Printing Food in Space
NASA has invested in 3D printing of food because astronauts are predicted to spend longer times in space in the future. Human delivery of food is too expensive for space missions and instead of days on end of eating frozen food, astronauts can print out fresh food using a 3D printer. A company called Beehex has developed a pizza printer for NASA, which will allow astronauts to prepare a pizza in space.
Sustainability and 3D Printing of Food
There are several predictions around how 3D printing is possibly the only solution for an upcoming global population boom - the global population is expected to be 9.6 billion in 2050. Joseph F Choughlin, founder and director of Massachusetts Institute of Technology's AgeLab, suggests that 3D printing can help with environmental sustainability - freeing up shelf space of perishable goods and reducing fuel emissions with a reduction of transport needs.
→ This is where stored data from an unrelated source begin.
(** *** Further deployments for the examples *)

(** The demo deployment between line 105 and line 107. *)
Definition demo_dummies_state : state := (build_dummies 2025 "1" demo_state).2.

(** An estimator fitted on three targets only. *)
Definition short_estimator : Estimator (num:=Z) :=
  {| predict := λ _, inr [[1; 2; 3]%Z] |}.

Definition short_files : artifacts :=
  {| pollution_model_pkl := short_estimator;
     model_columns_pkl := ["year"; "id_1"; "id_2"] |}.

Definition short_state : state := (startup (readable short_files) empty_state).2.

(** An estimator that rejects every table. *)
Definition failing_estimator : Estimator (num:=Z) :=
  {| predict := λ _, inl EstimatorError |}.

Definition failing_files : artifacts :=
  {| pollution_model_pkl := failing_estimator;
     model_columns_pkl := ["year"; "id_1"; "id_2"] |}.

Definition failing_state : state := (startup (readable failing_files) empty_state).2.

(** Two disks on which a load fails. *)
Definition missing_model_disk : disk (num:=Z) :=
  {| pollution_model_pkl_file := inl FileNotFoundError;
     model_columns_pkl_file := inr ["year"; "id_1"; "id_2"] |}.

Definition missing_columns_disk : disk :=
  {| pollution_model_pkl_file := inr demo_estimator;
     model_columns_pkl_file := inl UnpicklingError |}.

(** A column list without [year]. *)
Definition yearless_files : artifacts :=
  {| pollution_model_pkl := demo_estimator;
     model_columns_pkl := ["id_1"; "id_2"] |}.

Definition yearless_state : state := (startup (readable yearless_files) empty_state).2.

(** * Proofs *)

Example get_dummies_station_1 :
  get_dummies [("year", VInt 2025); ("id", VStr "1")] ["id"]
  = inr [("year", VInt 2025); ("id_1", VBool true)].
Proof. reflexivity. Qed.

(** ** Data-frame lemmas *)

Section Frames.

Implicit Types (df : DataFrame) (c col : string) (v : value).

Lemma has_column_true col df : has_column col df = true ↔ col ∈ columns df.
Proof. unfold has_column. apply bool_decide_eq_true. Qed.

Lemma has_column_false col df : has_column col df = false ↔ col ∉ columns df.
Proof. unfold has_column. apply bool_decide_eq_false. Qed.

Lemma fill_step_present col df : col ∈ columns df → fill_step df col = df.
Proof. intros H. unfold fill_step. apply has_column_true in H. by rewrite H. Qed.

Lemma fill_step_absent col df :
  col ∉ columns df → fill_step df col = df ++ [(col, VInt 0)].
Proof.
  intros H. unfold fill_step, setitem. apply has_column_false in H. by rewrite H.
Qed.

Lemma columns_app df1 df2 : columns (df1 ++ df2) = columns df1 ++ columns df2.
Proof. unfold columns. apply fmap_app. Qed.

Lemma elem_of_columns c v df : (c, v) ∈ df → c ∈ columns df.
Proof. intros H. unfold columns. apply list_elem_of_fmap. by exists (c, v). Qed.

Lemma columns_cons c v df : columns ((c, v) :: df) = c :: columns df.
Proof. reflexivity. Qed.

Lemma filter_label_absent df c :
  c ∉ columns df → filter (λ cv, cv.1 = c) df = [].
Proof.
  induction df as [|[c' v'] df IH]; [done|]. rewrite columns_cons. intros Hc.
  apply not_elem_of_cons in Hc as [Hne Hc].
  rewrite filter_cons_False by (simpl; congruence). by apply IH.
Qed.

(** A column label that occurs once selects exactly its column. *)
Lemma filter_label_unique df c v :
  NoDup (columns df) → (c, v) ∈ df → filter (λ cv, cv.1 = c) df = [(c, v)].
Proof.
  induction df as [|[c' v'] df IH]; intros Hnd Hin.
  - by apply elem_of_nil in Hin.
  - rewrite columns_cons in Hnd. apply NoDup_cons in Hnd as [Hc' Hnd].
    apply elem_of_cons in Hin as [Heq | Hin].
    + inversion Heq; subst c' v'.
      rewrite filter_cons_True by done. f_equal. by apply filter_label_absent.
    + assert (c' ≠ c) as Hne.
      { intros ->. apply Hc'. by apply (elem_of_columns c v). }
      rewrite filter_cons_False by done. by apply IH.
Qed.

(** Selecting labels that each name one column picks those columns in
    the order of the key. *)
Lemma getitem_unique df (f : string → value) (key : list string) :
  NoDup (columns df) →
  (∀ c, c ∈ key → (c, f c) ∈ df) →
  getitem df key = inr ((λ c, (c, f c)) <$> key).
Proof.
  intros Hnd. induction key as [|c key IH]; intros Hin; [done|].
  simpl. rewrite (filter_label_unique df c (f c)); [|done|apply Hin; left].
  rewrite IH; [done|]. intros c' Hc'. apply Hin. by right.
Qed.

Lemma columns_elem_of c df : c ∈ columns df → ∃ v, (c, v) ∈ df.
Proof.
  unfold columns. intros ([c' v] & -> & Hin)%list_elem_of_fmap. by exists v.
Qed.

(** *** The zero-filling loop *)

Lemma fill_step_keeps c col df : c ∈ columns df → c ∈ columns (fill_step df col).
Proof.
  intros Hc. destruct (decide (col ∈ columns df)) as [Hin | Hout].
  - by rewrite fill_step_present.
  - rewrite fill_step_absent, columns_app by done. apply elem_of_app. by left.
Qed.

Lemma fill_step_adds col df : col ∈ columns (fill_step df col).
Proof.
  destruct (decide (col ∈ columns df)) as [Hin | Hout].
  - by rewrite fill_step_present.
  - rewrite fill_step_absent, columns_app by done. apply elem_of_app. right.
    apply list_elem_of_singleton. reflexivity.
Qed.

Lemma zero_fill_cons col cols df :
  zero_fill df (col :: cols) = zero_fill (fill_step df col) cols.
Proof. reflexivity. Qed.

Lemma zero_fill_keeps c cols df : c ∈ columns df → c ∈ columns (zero_fill df cols).
Proof.
  revert df. induction cols as [|col cols IH]; intros df Hc; [done|].
  rewrite zero_fill_cons. apply IH. by apply fill_step_keeps.
Qed.

Lemma zero_fill_covers c cols df : c ∈ cols → c ∈ columns (zero_fill df cols).
Proof.
  revert df. induction cols as [|col cols IH]; intros df Hc.
  - by apply elem_of_nil in Hc.
  - rewrite zero_fill_cons. apply elem_of_cons in Hc as [-> | Hc].
    + apply zero_fill_keeps, fill_step_adds.
    + by apply IH.
Qed.

Lemma cell_year y s : cell y s "year" = VInt y.
Proof. reflexivity. Qed.

Lemma cell_own_dummy y s : cell y s ("id_" +:+ s) = VBool true.
Proof. unfold cell. rewrite decide_False by done. by rewrite decide_True. Qed.

Lemma cell_other y s c : c ≠ "year" → c ≠ "id_" +:+ s → cell y s c = VInt 0.
Proof. intros H1 H2. unfold cell. by rewrite !decide_False. Qed.

Lemma dummies_row_ok y s : row_ok y s (dummies_row y s).
Proof.
  unfold row_ok, dummies_row. split_and!.
  - cbn. apply NoDup_cons. split; [|apply NoDup_singleton].
    by intros ?%list_elem_of_singleton.
  - cbn. apply elem_of_cons. by left.
  - cbn. apply elem_of_cons. right. by apply list_elem_of_singleton.
  - intros c v Hin. apply elem_of_cons in Hin as [Heq | Hin].
    + by inversion Heq.
    + apply list_elem_of_singleton in Hin. inversion Hin. symmetry. apply cell_own_dummy.
Qed.

Lemma fill_step_ok y s col df : row_ok y s df → row_ok y s (fill_step df col).
Proof.
  intros (Hnd & Hyear & Hid & Hcell).
  destruct (decide (col ∈ columns df)) as [Hin | Hout].
  { by rewrite fill_step_present. }
  rewrite fill_step_absent by done. unfold row_ok. rewrite columns_app. split_and!.
  - apply NoDup_app. split_and!; [done| |apply NoDup_singleton].
    intros c Hc ->%list_elem_of_singleton. done.
  - apply elem_of_app. by left.
  - apply elem_of_app. by left.
  - intros c v [Hin | Hin%list_elem_of_singleton]%elem_of_app; [by apply Hcell|].
    inversion Hin; subst c v. symmetry. apply cell_other; intros ->; done.
Qed.

Lemma zero_fill_ok y s cols df : row_ok y s df → row_ok y s (zero_fill df cols).
Proof.
  revert df. induction cols as [|col cols IH]; intros df Hok; [done|].
  rewrite zero_fill_cons. apply IH. by apply fill_step_ok.
Qed.

(** Lines 104-110 on the frame alone: the dummies frame, zero-filled
    and reindexed by [model_cols], is the specification's vector. *)
Lemma getitem_zero_fill y s (model_cols : list string) :
  getitem (zero_fill (dummies_row y s) model_cols) model_cols
  = inr (aligned_row y s model_cols).
Proof.
  pose proof (zero_fill_ok y s model_cols _ (dummies_row_ok y s)) as (Hnd & _ & _ & Hcell).
  apply getitem_unique; [done|]. intros c Hc.
  destruct (columns_elem_of c _ (zero_fill_covers c model_cols (dummies_row y s) Hc))
    as [v Hv].
  by rewrite <- (Hcell c v Hv).
Qed.

(** *** The specification's vector *)

Lemma aligned_row_columns y s (cols : list string) : columns (aligned_row y s cols) = cols.
Proof.
  unfold columns, aligned_row. rewrite <- list_fmap_compose.
  induction cols as [|c cols IH]; [done|]. cbn. by rewrite IH.
Qed.

Lemma aligned_row_length y s (cols : list string) :
  length (aligned_row y s cols) = length cols.
Proof. unfold aligned_row. apply length_fmap. Qed.

Lemma aligned_row_lookup y s (cols : list string) i :
  aligned_row y s cols !! i = (λ c, (c, cell y s c)) <$> cols !! i.
Proof. unfold aligned_row. apply list_lookup_fmap. Qed.

Lemma aligned_row_lookup_Some y s (cols : list string) i c v :
  aligned_row y s cols !! i = Some (c, v) ↔ cols !! i = Some c ∧ v = cell y s c.
Proof.
  rewrite aligned_row_lookup. destruct (cols !! i) as [c'|]; cbn;
    [|split; [done | by intros [? _]]].
  split; [by intros [= -> ->] | by intros [[= ->] ->]].
Qed.

End Frames.

(** ** Running the script's steps *)

Section Runs.

Context {num : Type}.

Local Abbreviation state := (state (num:=num)).
Local Abbreviation obj := (obj (num:=num)).
Local Abbreviation event := (event (num:=num)).

Implicit Types (σ : state) (l : loc) (o : obj) (df : DataFrame) (name col : string).
Implicit Types (files : artifacts (num:=num)).

Lemma bind_inr {A B} (m : M (num:=num) A) (k : A → M B) σ a σ' :
  m σ = (inr a, σ') → (m ≫= k) σ = k a σ'.
Proof. intros H. unfold mbind, M_bind. by rewrite H. Qed.

Lemma state_eta σ : State (globals σ) (heap σ) (log σ) = σ.
Proof. by destruct σ. Qed.

(** Run the first command of a sequence: [step] when it computes,
    [step_by tac] when [tac] proves what it returns. *)
Ltac step := erewrite bind_inr by reflexivity.
Ltac step_by tac := erewrite bind_inr; [|tac].

(** *** Allocation never reuses a location *)

Lemma fresh_unused (h : gmap loc obj) : h !! fresh (dom h) = None.
Proof. apply not_elem_of_dom, is_fresh. Qed.

Lemma fresh_ne (h : gmap loc obj) l o : h !! l = Some o → fresh (dom h) ≠ l.
Proof. intros H Heq. rewrite <- Heq, fresh_unused in H. discriminate. Qed.

Lemma lookup_insert_fresh (h : gmap loc obj) l o o' :
  h !! l = Some o → <[fresh (dom h) := o']> h !! l = Some o.
Proof. intros H. rewrite lookup_insert_ne; [done|]. by eapply fresh_ne. Qed.

(** *** Reading through a global name *)

Lemma frame_of_run name σ l df :
  globals σ !! name = Some l → heap σ !! l = Some (ODataFrame df) →
  frame_of name σ = (inr df, σ).
Proof.
  intros Hg Hh. unfold frame_of, mbind, M_bind, lookup_name, load.
  by rewrite Hg, Hh.
Qed.
(** * FullForceAcademia: the sequential-thinking campaign engine

    A shallow embedding of the parts of [mcp_sequential_thinking] that decide
    the testable properties of the specification:

    - [monitoring.py]: [ROITracker], [PerformanceMonitor], [OptimizationEngine];
    - [error_handling.py]: [ErrorHandlingEngine] and its circuit breakers;
    - [thinking.py]: [ThinkingEngine.process_thinking_step].

    Conventions of the embedding.

    - A Python [float] is an IEEE-754 binary64 number: Rocq's primitive
      [float], whose [+ - * /], [sqrt] and comparisons round exactly as
      Python's do.  Amounts and metric values, annotated [float] in the
      source, are floats.
    - A Python [int] is a [Z].
    - A [datetime] is a [Z]: microseconds since the epoch.  A [timedelta] is
      a [Z] of microseconds.  Every function that reads [datetime.now()]
      takes the reading as its argument [now].
    - A [dict] or [defaultdict] keyed by strings is a [gmap string _]; a dict
      whose order of insertion is read is an association list.
    - An instance ([self]) is a record passed in and, when the method mutates
      it, returned.
    - A division that can raise [ZeroDivisionError] has an [option] result,
      and so has every function that contains one.  A call whose exception
      the caller would see has an [Outcome].
    - [await] is a plain call: the modelled methods run without
      interleaving.  Logging calls are left out: they read the state and
      change nothing. *)

From Stdlib Require Import ZArith List String Ascii Bool Lia.
From Stdlib Require Import Floats Uint63.
From Stdlib Require Import Sorted Permutation.
From stdpp Require Import gmap strings list pretty.
Lemma iterate_batch_nil epoch verbose (s : Self) :
  iterate_batch F [] epoch verbose s = (Raise UnboundLocalError, s).
Proof. reflexivity. Qed.

Lemma preprocess_run_nil (labels : bool) :
  preprocess_run [] labels = Raise UnboundLocalError.
Proof. reflexivity. Qed.

Lemma optimise_nil (s : Self) :
  val_set s = false -> is_Some (batch_size s) ->
  exists s', optimise F (Some (Whole [])) None s
             = (Raise UnboundLocalError, s')
             /\ trace s' = trace s.
Proof.
  intros Hv [b Hb]. unfold optimise, bind at 1, get. rewrite Hv.
  unfold bind at 1, ret at 1.
  destruct (epochs (n_epochs s)) as [|e rest]; [by exists s|].
  cbn [for_each]. unfold bind at 1, bind at 1, epoch_step, bind at 1.
  unfold train_epoch, init_optimisation, bind at 1, torch, modify.
  unfold bind at 1, get. cbn [batch_size set_net]. rewrite Hb.
  unfold bind at 1. rewrite iterate_batch_nil. by eexists.
Qed.

Lemma fit_run_nil (s : Self) :
  exists s',
    fit_run F [] s
    = (Raise (if val_set s then IndexError else UnboundLocalError), s')
    /\ trace s' = trace s.
Proof.
  unfold fit_run, bind at 1, get at 1. destruct (val_set s) eqn:Hv.
  - unfold bind at 1, bind at 1. rewrite data_split_nil. by eexists.
  - unfold bind at 1, bind at 1, lift at 1. rewrite generate_data_nil.
    unfold ret at 1, bind at 1, get at 1.
    destruct (batch_size s) as [b|] eqn:Hb.
    + unfold bind at 1.
      destruct (optimise_nil s Hv) as (s' & -> & Ht'); [by eexists|].
      by exists s'.
    + unfold bind at 1, bind at 1, lift at 1, preprocess. rewrite Hv.
      rewrite preprocess_run_nil. by eexists.
Qed.

Lemma predict_latents_run_nil (s : Self) :
  data s = [] -> val_set s = false ->
  (predict_latents_run F s).1
  = Raise (match batch_size s with
           | Some _ => IndexError
           | None => UnboundLocalError
           end).
Proof.
  intros Hd Hv. unfold predict_latents_run, bind at 1, get at 1.
  rewrite Hd, generate_data_nil. unfold bind at 1, lift at 1.
  destruct (batch_size s) as [b|].
  - unfold bind at 1, ret at 1, bind at 1, lift at 1. reflexivity.
  - unfold bind at 1, bind at 1, lift at 1, preprocess. rewrite Hv.
    rewrite preprocess_run_nil. reflexivity.
Qed.

(** Called without a single view, the entry points fail before the model
    sees anything.  [fit] ends in [IndexError] with a validation split (the
    splitter reads [data[0]]) and in [UnboundLocalError] without one (a loop
    over no batches leaves its result unassigned), and enters neither
    [optimise_batch] nor [validate_batch]; [predict_latents], called
    without [val_set], ends in [IndexError] in the mini-batch path and in
    [UnboundLocalError] under the whole-dataset policy. *)
Theorem entry_points_without_views
    (kw : fit_kw) (labels : option (option (list label))) (s : Self) :
  ((fit F [] kw s).1
   = Raise (if kw_val_set kw then IndexError else UnboundLocalError)
   /\ trace (fit F [] kw s).2 = trace s)
  /\ (predict_latents F [] labels None s).1
     = Raise (match batch_size s with
              | Some _ => IndexError
              | None => UnboundLocalError
              end).
Proof.
  split.
  - rewrite fit_unfold.
    destruct (fit_run_nil (fit_assign F [] kw s).2) as (s' & Hrun & Ht).
    rewrite Hrun. split; [reflexivity|exact Ht].
  - rewrite predict_latents_unfold.
    apply (predict_latents_run_nil
             (predict_latents_assign [] labels None s).2); reflexivity.
Qed.

End NoViews.

(* ===================================================================== *)
(** * The sizes of the fixed 80/20 split                                  *)
(* ===================================================================== *)

(** [int(n * 0.8)] is [4n // 5] for the [count] integers from [n] on. *)
Fixpoint four_fifths_from (count : nat) (n : Z) : bool :=
  match count with
  | 0 => true
  | S count' =>
      match int_of_product n F64.lit_0_8 with
      | Ok k => (k =? 4 * n / 5)%Z
      | Raise _ => false
      end && four_fifths_from count' (n + 1)
  end.

Lemma four_fifths_from_spec (count : nat) (start n : Z) :
  four_fifths_from count start = true ->
  (start <= n < start + Z.of_nat count)%Z ->
  int_of_product n F64.lit_0_8 = Ok (4 * n / 5)%Z.
Proof.
  revert start. induction count as [|count IH]; intros start H Hn; [lia|].
  cbn [four_fifths_from] in H. apply andb_true_iff in H as [H0 H1].
  destruct (Z.eq_dec n start) as [->|Hne].
  - destruct (int_of_product start F64.lit_0_8) as [k|e]; [|done].
    f_equal. by apply Z.eqb_eq.
  - apply (IH (start + 1)%Z); [done|lia].
Qed.

Lemma four_fifths_upto_100000 :
  four_fifths_from (Z.to_nat 100001) 0 = true.
Proof. vm_cast_no_check (eq_refl true). Qed.

Lemma int_of_product_four_fifths (n : nat) :
  (Z.of_nat n <= 100000)%Z ->
  int_of_product (Z.of_nat n) F64.lit_0_8 = Ok (4 * Z.of_nat n / 5)%Z.
Proof.
  intros Hn. apply (four_fifths_from_spec (Z.to_nat 100001) 0).
  - apply four_fifths_upto_100000.
  - lia.
Qed.

(** [data_split] on views that share a sample count [n] between 1 and
    100000: whatever [split] is passed and whatever state [random] is in,
    the double-precision product [n * 0.8] truncates to [4n // 5]; so the
    first part has [4n // 5] rows of every view and the second the other
    [n - 4n // 5], at least one, and the two index lists split
    [{0, ..., n-1}]. *)
Theorem data_split_keeps_four_fifths `{RG : RandomGen}
    (g : rng) (data : list tensor) (split : spec_float) (n : nat) :
  sample_count data = Ok n ->
  Forall (fun v => length v = n) data ->
  0 < n ->
  (Z.of_nat n <= 100000)%Z ->
  exists idx_1 idx_2 g',
    Optimisation_VAE.data_split g data split
    = (Ok (map (select_rows idx_1) data, map (select_rows idx_2) data), g')
    /\ length idx_1 = 4 * n / 5
    /\ length idx_2 = n - 4 * n / 5
    /\ 0 < length idx_2
    /\ is_partition n idx_1 idx_2.
Proof.
  intros Hn Hviews Hpos Hle.
  pose proof (Nat.div_mod_eq (4 * n) 5) as Hdm.
  pose proof (Nat.mod_upper_bound (4 * n) 5 ltac:(lia)) as Hmod.
  assert (Hk : Z.to_nat (4 * Z.of_nat n / 5) = 4 * n / 5).
  { replace 4%Z with (Z.of_nat 4) by done.
    replace 5%Z with (Z.of_nat 5) by done.
    by rewrite <- Nat2Z.inj_mul, <- Nat2Z.inj_div, Nat2Z.id. }
  destruct (data_split_correct g data split n (4 * Z.of_nat n / 5)%Z Hn Hviews)
    as (idx_1 & idx_2 & g' & Hs & _ & H1 & H2 & Hp).
  { by apply int_of_product_four_fifths. }
  { split; [apply Z.div_pos; lia|].
    apply Z.div_le_upper_bound; lia. }
  exists idx_1, idx_2, g'. rewrite Hk in H1, H2.
  split; [exact Hs|]. split; [exact H1|]. split; [exact H2|].
  split; [lia|exact Hp].
Qed.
Further, 3D food printing can also help with upcycling waste, for example, American designer, Andrew Kudless, has used grape skin waste from the wine-making process to create wine glasses.
3D printing in Restaurants and Vending Machines
FoodInk is a conceptual popup that uses 3D printers to print their food as well as the utensils and furniture, creating a futuristic gourmet experience for customers. Also, customized snacks and personalized food could be the future of vending machines. VTT Technical Research Center of Finland is already experimenting in this area to manufacture such vending machines commercially. Because of the layer-by-layer making process, consumers of 3D printing food have a lot to look forward to in terms of healthy food with great aesthetics and interesting textures.